> **SUPPLIED DATA**
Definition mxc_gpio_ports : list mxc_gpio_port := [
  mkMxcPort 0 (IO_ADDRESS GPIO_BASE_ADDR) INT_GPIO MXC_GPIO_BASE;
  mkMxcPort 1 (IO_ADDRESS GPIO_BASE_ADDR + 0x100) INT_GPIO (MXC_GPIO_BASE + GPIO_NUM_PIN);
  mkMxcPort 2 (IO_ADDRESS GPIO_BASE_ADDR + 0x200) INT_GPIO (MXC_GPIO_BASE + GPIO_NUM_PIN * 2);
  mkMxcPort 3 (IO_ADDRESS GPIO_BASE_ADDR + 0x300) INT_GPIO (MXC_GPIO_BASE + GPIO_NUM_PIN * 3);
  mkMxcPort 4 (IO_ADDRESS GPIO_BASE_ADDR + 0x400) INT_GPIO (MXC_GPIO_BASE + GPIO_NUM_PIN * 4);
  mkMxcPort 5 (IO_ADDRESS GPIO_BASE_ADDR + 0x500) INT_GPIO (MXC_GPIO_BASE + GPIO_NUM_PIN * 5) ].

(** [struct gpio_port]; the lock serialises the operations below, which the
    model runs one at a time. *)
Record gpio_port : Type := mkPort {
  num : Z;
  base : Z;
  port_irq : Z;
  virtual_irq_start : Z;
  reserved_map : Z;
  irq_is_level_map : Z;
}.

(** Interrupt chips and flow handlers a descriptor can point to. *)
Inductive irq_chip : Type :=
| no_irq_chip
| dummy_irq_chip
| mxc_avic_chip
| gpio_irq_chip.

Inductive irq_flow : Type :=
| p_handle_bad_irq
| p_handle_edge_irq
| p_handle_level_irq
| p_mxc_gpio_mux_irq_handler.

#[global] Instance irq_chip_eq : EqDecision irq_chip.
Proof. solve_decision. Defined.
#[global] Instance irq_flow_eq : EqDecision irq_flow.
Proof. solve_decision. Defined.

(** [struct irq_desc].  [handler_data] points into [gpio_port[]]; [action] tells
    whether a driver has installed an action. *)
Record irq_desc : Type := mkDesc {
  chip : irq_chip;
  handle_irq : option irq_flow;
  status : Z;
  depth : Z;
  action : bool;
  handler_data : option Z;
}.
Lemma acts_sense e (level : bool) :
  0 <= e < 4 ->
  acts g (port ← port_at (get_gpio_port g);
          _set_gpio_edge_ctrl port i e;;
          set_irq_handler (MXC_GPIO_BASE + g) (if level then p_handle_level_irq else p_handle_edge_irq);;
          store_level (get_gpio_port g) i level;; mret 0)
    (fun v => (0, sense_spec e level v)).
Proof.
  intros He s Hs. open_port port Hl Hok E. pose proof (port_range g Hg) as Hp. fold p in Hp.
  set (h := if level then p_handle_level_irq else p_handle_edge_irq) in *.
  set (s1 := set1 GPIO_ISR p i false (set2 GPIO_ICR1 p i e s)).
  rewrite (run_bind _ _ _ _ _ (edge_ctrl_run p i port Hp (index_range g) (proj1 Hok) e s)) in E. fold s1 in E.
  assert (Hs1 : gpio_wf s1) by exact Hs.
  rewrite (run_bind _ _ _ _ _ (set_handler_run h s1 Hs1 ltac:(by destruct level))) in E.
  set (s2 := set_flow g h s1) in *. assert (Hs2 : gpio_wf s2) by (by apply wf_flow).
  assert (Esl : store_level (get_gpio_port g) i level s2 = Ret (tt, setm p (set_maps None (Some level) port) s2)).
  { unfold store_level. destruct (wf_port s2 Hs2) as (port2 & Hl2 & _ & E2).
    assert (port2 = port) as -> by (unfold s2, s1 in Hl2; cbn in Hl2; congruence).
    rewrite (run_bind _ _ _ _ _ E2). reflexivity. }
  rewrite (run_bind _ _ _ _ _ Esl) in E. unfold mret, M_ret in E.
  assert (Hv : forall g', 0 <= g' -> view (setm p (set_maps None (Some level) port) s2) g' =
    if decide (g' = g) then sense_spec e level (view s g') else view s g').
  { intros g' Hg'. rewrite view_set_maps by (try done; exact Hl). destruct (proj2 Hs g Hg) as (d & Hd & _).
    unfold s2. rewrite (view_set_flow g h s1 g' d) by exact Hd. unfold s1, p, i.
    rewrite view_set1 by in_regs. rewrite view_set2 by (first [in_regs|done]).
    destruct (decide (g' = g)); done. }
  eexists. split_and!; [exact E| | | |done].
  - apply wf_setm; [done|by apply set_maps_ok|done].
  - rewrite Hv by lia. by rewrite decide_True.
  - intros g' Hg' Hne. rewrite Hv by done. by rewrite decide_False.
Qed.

> **ABOUT THIS EXERCISE**
Each record above is to be reproduced word for word.

> **RESULT BELOW**
Definition mxc_gpio_ports : list mxc_gpio_port := [
  mkMxcPort 0 (IO_ADDRESS GPIO_BASE_ADDR) INT_GPIO MXC_GPIO_BASE;
  mkMxcPort 1 (IO_ADDRESS GPIO_BASE_ADDR + 0x100) INT_GPIO (MXC_GPIO_BASE + GPIO_NUM_PIN);
  mkMxcPort 2 (IO_ADDRESS GPIO_BASE_ADDR + 0x200) INT_GPIO (MXC_GPIO_BASE + GPIO_NUM_PIN * 2);
  mkMxcPort 3 (IO_ADDRESS GPIO_BASE_ADDR + 0x300) INT_GPIO (MXC_GPIO_BASE + GPIO_NUM_PIN * 3);
  mkMxcPort 4 (IO_ADDRESS GPIO_BASE_ADDR + 0x400) INT_GPIO (MXC_GPIO_BASE + GPIO_NUM_PIN * 4);
  mkMxcPort 5 (IO_ADDRESS GPIO_BASE_ADDR + 0x500) INT_GPIO (MXC_GPIO_BASE + GPIO_NUM_PIN * 5) ].

(** [struct gpio_port]; the lock serialises the operations below, which the
    model runs one at a time. *)
Record gpio_port : Type := mkPort {
  num : Z;
  base : Z;
  port_irq : Z;
  virtual_irq_start : Z;
  reserved_map : Z;
  irq_is_level_map : Z;
}.

(** Interrupt chips and flow handlers a descriptor can point to. *)
Inductive irq_chip : Type :=
| no_irq_chip
| dummy_irq_chip
| mxc_avic_chip
| gpio_irq_chip.

Inductive irq_flow : Type :=
| p_handle_bad_irq
| p_handle_edge_irq
| p_handle_level_irq
| p_mxc_gpio_mux_irq_handler.

#[global] Instance irq_chip_eq : EqDecision irq_chip.
Proof. solve_decision. Defined.
#[global] Instance irq_flow_eq : EqDecision irq_flow.
Proof. solve_decision. Defined.

(** [struct irq_desc].  [handler_data] points into [gpio_port[]]; [action] tells
    whether a driver has installed an action. *)
Record irq_desc : Type := mkDesc {
  chip : irq_chip;
  handle_irq : option irq_flow;
  status : Z;
  depth : Z;
  action : bool;
  handler_data : option Z;
}.
Lemma acts_sense e (level : bool) :
  0 <= e < 4 ->
  acts g (port ← port_at (get_gpio_port g);
          _set_gpio_edge_ctrl port i e;;
          set_irq_handler (MXC_GPIO_BASE + g) (if level then p_handle_level_irq else p_handle_edge_irq);;
          store_level (get_gpio_port g) i level;; mret 0)
    (fun v => (0, sense_spec e level v)).
Proof.
  intros He s Hs. open_port port Hl Hok E. pose proof (port_range g Hg) as Hp. fold p in Hp.
  set (h := if level then p_handle_level_irq else p_handle_edge_irq) in *.
  set (s1 := set1 GPIO_ISR p i false (set2 GPIO_ICR1 p i e s)).
  rewrite (run_bind _ _ _ _ _ (edge_ctrl_run p i port Hp (index_range g) (proj1 Hok) e s)) in E. fold s1 in E.
  assert (Hs1 : gpio_wf s1) by exact Hs.
  rewrite (run_bind _ _ _ _ _ (set_handler_run h s1 Hs1 ltac:(by destruct level))) in E.
  set (s2 := set_flow g h s1) in *. assert (Hs2 : gpio_wf s2) by (by apply wf_flow).
  assert (Esl : store_level (get_gpio_port g) i level s2 = Ret (tt, setm p (set_maps None (Some level) port) s2)).
  { unfold store_level. destruct (wf_port s2 Hs2) as (port2 & Hl2 & _ & E2).
    assert (port2 = port) as -> by (unfold s2, s1 in Hl2; cbn in Hl2; congruence).
    rewrite (run_bind _ _ _ _ _ E2). reflexivity. }
  rewrite (run_bind _ _ _ _ _ Esl) in E. unfold mret, M_ret in E.
  assert (Hv : forall g', 0 <= g' -> view (setm p (set_maps None (Some level) port) s2) g' =
    if decide (g' = g) then sense_spec e level (view s g') else view s g').
  { intros g' Hg'. rewrite view_set_maps by (try done; exact Hl). destruct (proj2 Hs g Hg) as (d & Hd & _).
    unfold s2. rewrite (view_set_flow g h s1 g' d) by exact Hd. unfold s1, p, i.
    rewrite view_set1 by in_regs. rewrite view_set2 by (first [in_regs|done]).
    destruct (decide (g' = g)); done. }
  eexists. split_and!; [exact E| | | |done].
  - apply wf_setm; [done|by apply set_maps_ok|done].
  - rewrite Hv by lia. by rewrite decide_True.
  - intros g' Hg' Hne. rewrite Hv by done. by rewrite decide_False.
Qed.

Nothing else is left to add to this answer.